Note also that the spec defines a WITH HIERARCHY OPTION too (but it's
explicitly defined for table privileges not roles, but still part of the
overall GRANT syntax) and after those WITH's has a GRANTED BY syntax
(for both roles and object privileges, which are actually distinct
things in the spec), just when thinking about what will/won't work in
the grammar.

> In terms of what options to offer, the most obvious idea is to just
> add INHERIT as a Boolean option which is true by default. We could go
> further and also add a SET option, with the idea that INHERIT OPTION
> controls whether you can exercise the privileges of the role without
> SET ROLE, and SET OPTION controls whether you can switch to that role
> using the SET ROLE command.
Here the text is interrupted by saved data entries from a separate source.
(** The flags appended to the target, in the order of the source. *)
Definition deploy_flags (deploy_cmd_args : list string) : M (list string) :=
  let bundle := deploy_bundle o in
  let overlay := deploy_overlay o in
  let channel := deploy_channel o in
  let constraints := deploy_constraints o in
  let series := deploy_series o in
  a1 <- (if Py.truthy bundle && Py.truthy overlay then
           tmp_file_path <- mkstemp ;;
           write_text tmp_file_path (Py.str overlay) ;;
           ret (deploy_cmd_args ++ ["--overlay"; tmp_file_path])
         else ret deploy_cmd_args) ;;
  let a2 := a1 ++ (if Py.truthy channel
                   then ["--channel"; Py.str channel] else []) in
  let a3 := a2 ++ (if Py.truthy constraints
                   then ["--constraints"; ("'" ++ Py.str constraints ++ "'")%string]
                   else []) in
  let a4 := a3 ++ (if Py.truthy series
                   then ["--series"; Py.str series] else []) in
  let a5 := a4 ++ (if force o then ["--force"] else []) in
  ret a5.

Definition deploy_cmdline (deploy_cmd_args : list string) : string :=
  ("juju deploy " ++ Py.join " " deploy_cmd_args)%string.

Definition _deploy : M unit :=
  enter M_deploy ;;
  target <- deploy_target ;;
  deploy_cmd_args <- deploy_flags target ;;
  log INFO "Deploying: juju deploy {}" [Py.join " " deploy_cmd_args] ;;
  r <- issue (Shell (deploy_cmdline deploy_cmd_args)) ;;
  match exit r with
  | ExitOk => ret tt
  | ExitError _ _ _ =>
      raise (SpecProcessException "Failed to deploy ({}): {}" deploy_cmd_args)
  end.

Definition teardown_op : Op :=
  Juju ["destroy-controller"; "--destroy-all-models"; "--destroy-storage";
        "-y"; controller o].

Definition _teardown : M unit :=
  enter M_teardown ;;
  except_ErrorReturnCode
    (sh_iter teardown_op INFO " -- {}")
    (fun _ _ err =>
       log DEBUG "Could not destroy controller: {}, no teardown performed."
           [err]).

Definition add_model_op : Op :=
  Juju ("add-model" :: ["-c"; controller o; model o; cloud o]).

Definition bootstrap_cmd_args : list string :=
  ["bootstrap"; cloud o; controller o]
  ++ (if Py.truthy (bootstrap_constraints o)
      then ["--bootstrap-constraints"; Py.str (bootstrap_constraints o)]
      else [])
  ++ (if Py.truthy (bootstrap_series o)
      then ["--bootstrap-series"; Py.str (bootstrap_series o)]
      else [])
  ++ (if force o then ["--force"] else [])
  ++ flat_map (fun m_default => ["--model-default"; m_default])
              (bootstrap_model_default o)
  ++ flat_map (fun c_default => ["--config"; c_default])
              (bootstrap_config o)
  ++ (if bootstrap_debug o then ["--debug"] else []).

Definition _bootstrap : M unit :=
  enter M_bootstrap ;;
  when (bootstrap_replace_controller o)
    (log INFO "Replace controller triggered, will attempt to teardown {}"
         [controller o] ;;
     _teardown) ;;
  log DEBUG "Juju bootstrap cmd > {}" bootstrap_cmd_args ;;
  except_ErrorReturnCode
    (sh_iter (Juju bootstrap_cmd_args) INFO "{}")
    (fun _ out _ =>
       raise (SpecProcessException "Unable to bootstrap:\n {}" [out])) ;;
  when (negb (bootstrap_disable_add_model o))
    (log INFO "Adding model {}" [_fmt_controller_model] ;;
     except_ErrorReturnCode
       (sh_call add_model_op)
       (fun _ _ err =>
          raise (SpecProcessException "Failed to add model: {}" [err]))).

Definition _add_model : M unit :=
  enter M_add_model ;;
  log INFO "Adding model {}" [_fmt_controller_model] ;;
  except_ErrorReturnCode
    (sh_call add_model_op)
    (fun _ _ err =>
       raise (SpecProcessException "Failed to add model: {}" [err])).

Definition wait_op : Op :=
  JujuWait ["-e"; _fmt_controller_model; "-w"; "-r3"]
           (Some (if Py.truthy_int (deploy_timeout o)
                  then match deploy_timeout o with
                       | Some t => t
                       | None => 7200%Z
                       end
                  else 7200%Z)).

Definition _wait : M unit :=
  enter M_wait ;;
  when (deploy_wait o)
    (log INFO "Waiting for deployment to settle" [] ;;
     except_ErrorReturnCode
       (sh_iter_timeout wait_op DEBUG "{}")
       (fun _ _ err =>
          raise (SpecProcessException
                   "Failed to get a completed deployment status: {}" [err]))).

Definition config_op (app_name setting : string) : Op :=
  Juju ("config" :: ["-m"; _fmt_controller_model; app_name; setting]).

(** The body of the loop over [config_sets]; the unpacking of the split
    raises [ValueError] unless it has exactly two parts. *)
Definition config_set (config : string) : M unit :=
  match Py.split " "%char config with
  | [app_name; setting] =>
      log INFO "Setting {}" [config] ;;
      sh_call (config_op app_name setting)
  | _ => raise ValueError
  end.

Definition configure : M unit :=
  for_each (config o) config_set.

Definition process : M unit :=
  enter M_process ;;
  if Py.truthy (bootstrap_run o) then
    (log DEBUG "A runner override for bootstrapping found, executing instead."
         [] ;;
     _run (Py.str (bootstrap_run o)))
  else
    (when (negb (deploy_reuse o) && bootstrap o) _bootstrap ;;
     when (deploy o)
       (when (bootstrap_disable_add_model o) _add_model ;;
        _deploy ;;
        configure ;;
        _wait) ;;
     when (teardown o) _teardown).

Definition conflicts : M unit :=
  enter M_conflicts ;;
  if Py.truthy (deploy_bundle o) && Py.truthy (deploy_charm o) then
    raise (SpecConfigException
      "Can not have both bundle and charm defined in deployment, must choose one or the other.")
  else ret tt.

(** [juju_ssh]: one call of [sh.juju] (the plain command, not the one
    baked with the application's environment, which the model does not
    tell apart); the ssh options travel as a single argument. *)
Definition juju_ssh (target cmd : string) : M unit :=
  let ssh_opts :=
    "-t -o ControlPath=~/.ssh/master-$$ -o ControlMaster=auto -o ControlPersist=60" in
  sh_call (Juju ["-m"; _fmt_controller_model; "--pty=True"; target; ssh_opts;
                 "--"; cmd]).

End Plugin.

(** ** [ogc_plugins_juju/__init__.py], class [Juju] *)

Module Legacy.

Record Options : Type := mkOptions {
  cloud : string;
  controller : string;
  model : string;
  bootstrap : bool;
  bootstrap_constraints : option string;
  bootstrap_debug : bool;
  bootstrap_disable_add_model : bool;
  deploy : bool;
  deploy_reuse : bool;
  deploy_bundle : option string;
  deploy_overlay : option string;
  deploy_bundle_channel : option string;
  deploy_charm_channel : option string;
  deploy_wait : bool;
  config_set : list string
}.

(** [except sh.ErrorReturnCode_1]: only exit code 1 is caught. *)
Definition except_ErrorReturnCode_1 {A} (m : M A)
    (h : string -> string -> M A) : M A :=
  fun s =>
    match m s with
    | (Raise (ErrorReturnCode 1 out err), s') => h out err s'
    | r => r
    end.

Section Plugin.

Variable W : World.
Variable o : Options.

Definition _fmt_controller_model : string :=
  (controller o ++ ":" ++ model o)%string.

Definition _deploy : M unit :=
  enter M_deploy ;;
  match deploy_bundle o with
  | None => raise AttributeError
  | Some bundle =>
      if Py.startswith "cs:" bundle then
        u <- uuid4_str W ;;
        let tmpsuffix := Py.pop (Py.split "-"%char u) in
        let charm_pull_path := (gettempdir W ++ "/" ++ tmpsuffix)%string in
        let charm_pull_args :=
          [bundle] ++
          (if Py.truthy (deploy_bundle_channel o)
           then ["--channel"; Py.str (deploy_bundle_channel o);
                 charm_pull_path]
           else []) in
        sh_call W (CharmPull charm_pull_args) ;;
        let deploy_cmd_args :=
          ["-m"; _fmt_controller_model;
           (charm_pull_path ++ "/bundle.yaml")%string]
          ++ (if Py.truthy (deploy_overlay o)
              then ["--overlay"; Py.str (deploy_overlay o)] else [])
          ++ (if Py.truthy (deploy_charm_channel o)
              then ["--channel"; Py.str (deploy_charm_channel o)]
              else []) in
        sh_iter W (Juju ("deploy" :: deploy_cmd_args)) INFO "{}"
      else
        sh_iter W (Juju ("deploy" :: ["-m"; _fmt_controller_model; bundle]))
                INFO "{}"
  end.

Definition bootstrap_cmd_args : list string :=
  ["bootstrap"; cloud o; controller o]
  ++ (if Py.truthy (bootstrap_constraints o)
      then ["--bootstrap-constraints"; Py.str (bootstrap_constraints o)]
      else [])
  ++ (if bootstrap_debug o then ["--debug"] else []).

Definition add_model_op : Op :=
  Juju ("add-model" :: ["-c"; controller o; model o; cloud o]).

Definition _bootstrap : M unit :=
  enter M_bootstrap ;;
  except_ErrorReturnCode_1
    (sh_iter W (Juju bootstrap_cmd_args) DEBUG "{}")
    (fun out _ =>
       raise (SpecProcessException "Unable to bootstrap:\n {}" [out])) ;;
  when (negb (bootstrap_disable_add_model o))
    (log INFO "Adding model {}" [_fmt_controller_model] ;;
     sh_call W add_model_op).

Definition wait_op : Op :=
  JujuWait ["-e"; _fmt_controller_model; "-w"; "-r3"; "-t14400"] None.

Definition _wait : M unit :=
  enter M_wait ;;
  when (deploy_wait o)
    (log INFO "Waiting for deployment to settle" [] ;;
     sh_iter W wait_op DEBUG "{}").

Definition config_op (app_name setting : string) : Op :=
  Juju ("config" :: ["-m"; _fmt_controller_model; app_name; setting]).

Definition config_set_one (config : string) : M unit :=
  match Py.split " "%char config with
  | [app_name; setting] =>
      log INFO "Setting {}" [config] ;;
      sh_call W (config_op app_name setting)
  | _ => raise ValueError
  end.

Definition process : M unit :=
  enter M_process ;;
  when (negb (deploy_reuse o) && bootstrap o) _bootstrap ;;
  when (deploy o)
    (_deploy ;;
     _wait ;;
     for_each (config_set o) config_set_one ;;
     _wait).

End Plugin.

End Legacy.

(** * Vocabulary of the verification

    The notions the lemmas and theorems below are stated with: how a
    computation moves the state, what each method may answer and issue, and
    the phases of a run. *)

Local Open Scope m_scope.

(** [grows s s' d c]: from [s] to [s'] the commands [d] were issued and the
    methods [c] entered, in that order, and the log was only appended to. *)
Definition grows (s s' : State) (d : list Op) (c : list Method) : Prop :=
  ops s' = ops s ++ d /\
  calls s' = calls s ++ c /\
  exists lg, logs s' = logs s ++ lg.

(** What an exit status becomes when nothing catches it. *)
Definition result_of_exit (e : Exit) : Result unit :=
  match e with
  | ExitOk => Ok tt
  | ExitError c out err => Raise (ErrorReturnCode c out err)
  end.

(** Whether a command ended well. *)
Definition exit_ok (e : Exit) : bool :=
  match e with ExitOk => true | ExitError _ _ _ => false end.

(** [run m s r s' d c]: started in [s], [m] ends in [s'] with result [r],
    having issued [d] and entered [c]. *)
Definition run {A} (m : M A) (s : State) (r : Result A) (s' : State)
    (d : list Op) (c : list Method) : Prop :=
  m s = (r, s') /\ grows s s' d c.

(** How many elements of a list pass a test. *)
Definition count {A} (f : A -> bool) (l : list A) : nat :=
  length (filter f l).



(** The message of the exception [conflicts] raises. *)
Definition conflict_message : string :=
  "Can not have both bundle and charm defined in deployment, must choose one or the other.".

Section Outcomes.

Variable W : World.
Variable o : Options.

(** What [_teardown] logs when its command fails. *)
Definition teardown_failure_log (err : string) : LogRecord :=
  mkLog DEBUG "Could not destroy controller: {}, no teardown performed." [err].

(** What the exit status of [add-model] becomes. *)
Definition add_model_result (e : Exit) : Result unit :=
  match e with
  | ExitOk => Ok tt
  | ExitError _ _ err =>
      Raise (SpecProcessException "Failed to add model: {}" [err])
  end.
(** Line 98: [summary_type.split("(")[1].split(")")[0].lower()] *)
Definition method_of (summary_type : string) : M string :=
  after <- index (PyStr.split "(" summary_type) 1 ;;
  inside <- index (PyStr.split ")" after) 0 ;;
  ret (PyStr.lower inside).

(** Lines 108-118.  [/] on two ints raises on a zero divisor and otherwise
    gives the float nearest to the quotient; [* 100] rounds again. *)
Definition true_div (a b : Z) : M Q :=
  if Z.eqb b 0 then raise ZeroDivisionError
  else ret (PyFloat.binary64 (inject_Z a / inject_Z b)).

Definition main_stats (text summary : string) : M unit :=
  orig <- lift (word_tokenize lib text) ;;
  let orig_words := Z.of_nat (length orig) in
  summ <- lift (word_tokenize lib summary) ;;
  let summ_words := Z.of_nat (length summ) in
  q <- true_div (orig_words - summ_words) orig_words ;;
  let ratio := PyFloat.binary64 (q * inject_Z 100) in
  st_success orig_words summ_words ratio.

(** Lines 97-103: the summarizer chosen by the selected option. *)
Definition main_summarize (text summary_type : string) (length : Z) : M string :=
  if PyStr.contains "Extractive" summary_type then
    method <- method_of summary_type ;;
    summary <- sumy_summarizer text method length ;;
    st_subheader "📋 Extractive Summary" ;;
    ret summary
  else
    summary <- abstractive_summarizer text (length * 30) 30 ;;
    st_subheader "✨ Abstractive Summary" ;;
    ret summary.

(** Lines 93-121: the body of [if st.button("Generate Summary"):] *)
Definition main_generate (text summary_type : string) (length : Z) : M unit :=
  st_spinner "Generating summary..." ;;
  try_except
    (summary <- main_summarize text summary_type length ;;
     st_write summary ;;
     main_stats text summary)
    (fun e => st_error e).

Definition summary_types : list string :=
  ["Extractive (LSA)"; "Extractive (LexRank)";
   "Extractive (Luhn)"; "Extractive (TextRank)";
   "Abstractive (BART)"].

(** Lines 74-121: the body of [if text:] *)
Definition main_options (text : string) : M unit :=
  st_subheader "Summarization Options" ;;
  st_columns 2 ;;
  summary_type <- st_selectbox "Summary type:" summary_types ;;
  length <- st_slider "Summary length:" 1 10 5 ;;
  pressed <- st_button "Generate Summary" ;;
  if pressed then main_generate text summary_type length else ret tt.

(** Lines 58-71: [text] starts as the empty string and is assigned on the
    Text path, or on the URL path when the fetch returned. *)
Definition main_input : M string :=
  input_method <- st_radio "Input method:" ["Text"; "URL"] ;;
  if String.eqb input_method "Text" then
    st_text_area "Paste your article text here:"
  else
    url <- st_text_input "Enter article URL:" ;;
    if truthy url then
      st_spinner "Fetching article..." ;;
      try_except
        (text <- get_article_text url ;;
         st_text_area_with "Extracted Text:" text ;;
         ret text)
        (fun e => st_error e ;; ret "")
    else ret "".

Definition main_header : M unit :=
  st_set_page_config "Article Summarizer" "wide" ;;
  st_title "📝 Article Summarization Tool" ;;
  st_markdown "
    Summarize lengthy articles using NLP techniques.
    Paste text directly or provide a URL.
    ".

Definition main : M unit :=
  main_header ;;
  text <- main_input ;;
  if truthy text then main_options text else ret tt.

(** Lines 14-16: the two calls stand at the top level of the module, with no
    guard, and what they return is dropped. *)
Definition module_setup : M unit :=
  nltk_download nltk "punkt" ;;
  nltk_download nltk "stopwords" ;;
  ret tt.

(** Lines 14-16 and 123-124: one execution of the file. *)
Definition script : M unit :=
  module_setup ;;
  main.

End Script.

(** A browser session.  Streamlit executes the file from top to bottom when
    the page is opened and again after every interaction with a widget, each
    time with the widget values of that moment; an exception that escapes an
    execution ends that execution only. *)
Fixpoint streamlit_session (nltk : Nltk) (lib : Library) (forms : list Streamlit)
  : M unit :=
  match forms with
  | [] => ret tt
  | st :: rest =>
      fun s => streamlit_session nltk lib rest (snd (script nltk st lib s))
  end.

(** ** What a run shows *)

(** [runs c r evs]: from every state, [c] ends with [r] (a value or a raised
    exception), having recorded [evs] and left the installed data alone. *)
Definition runs {A} (c : M A) (r : result A) (evs : list event) : Prop :=
  forall s, c s = (r, mkState (trace s ++ evs) (nltk_data s)).

Definition is_summarizer_call (e : event) : bool :=
  match e with
  | CallSumy _ _ _ | CallRank _ _ | CallAbstractive _ _ _ => true
  | _ => false
  end.

(** The elements of the options block: its heading, the columns, the two
    option widgets. *)
Definition is_option (e : event) : bool :=
  match e with
  | StSubheader _ | StColumns _ | StSelectbox _ _ | StSlider _ _ _ _ => true
  | _ => false
  end.

Definition is_trigger (e : event) : bool :=
  match e with StButton _ => true | _ => false end.

Definition is_error (e : event) : bool :=
  match e with StError _ => true | _ => false end.

Definition is_summary (e : event) : bool :=
  match e with StWrite _ => true | _ => false end.

Definition is_stats (e : event) : bool :=
  match e with StSuccess _ _ _ => true | _ => false end.

Definition is_download (e : event) : bool :=
  match e with NltkDownload _ => true | _ => false end.

(** The sentence count an event hands to the extractive summarizer lies in
    [1,10]; true of every other event. *)
Definition count_in_bound (e : event) : bool :=
  match e with
  | CallSumy _ _ n | CallRank _ n => (1 <=? n) && (n <=? 10)
  | _ => true
  end.

(** The sentence count an event hands to the extractive summarizer is [v]. *)
Definition count_is (v : Z) (e : event) : bool :=
  match e with
  | CallSumy _ _ n | CallRank _ n => n =? v
  | _ => true
  end.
Those two things together would give us a
> way to get to the admin-without-membership concept that we have
> previously discussed: GRANT foo TO BAR WITH ADMIN TRUE, INHERIT FALSE,
> SET FALSE sounds like it should do the trick.

Guess this is pretty close to what I just suggested above, but using
"SET" for that strikes me as quite generic while MEMBERSHIP is clearer.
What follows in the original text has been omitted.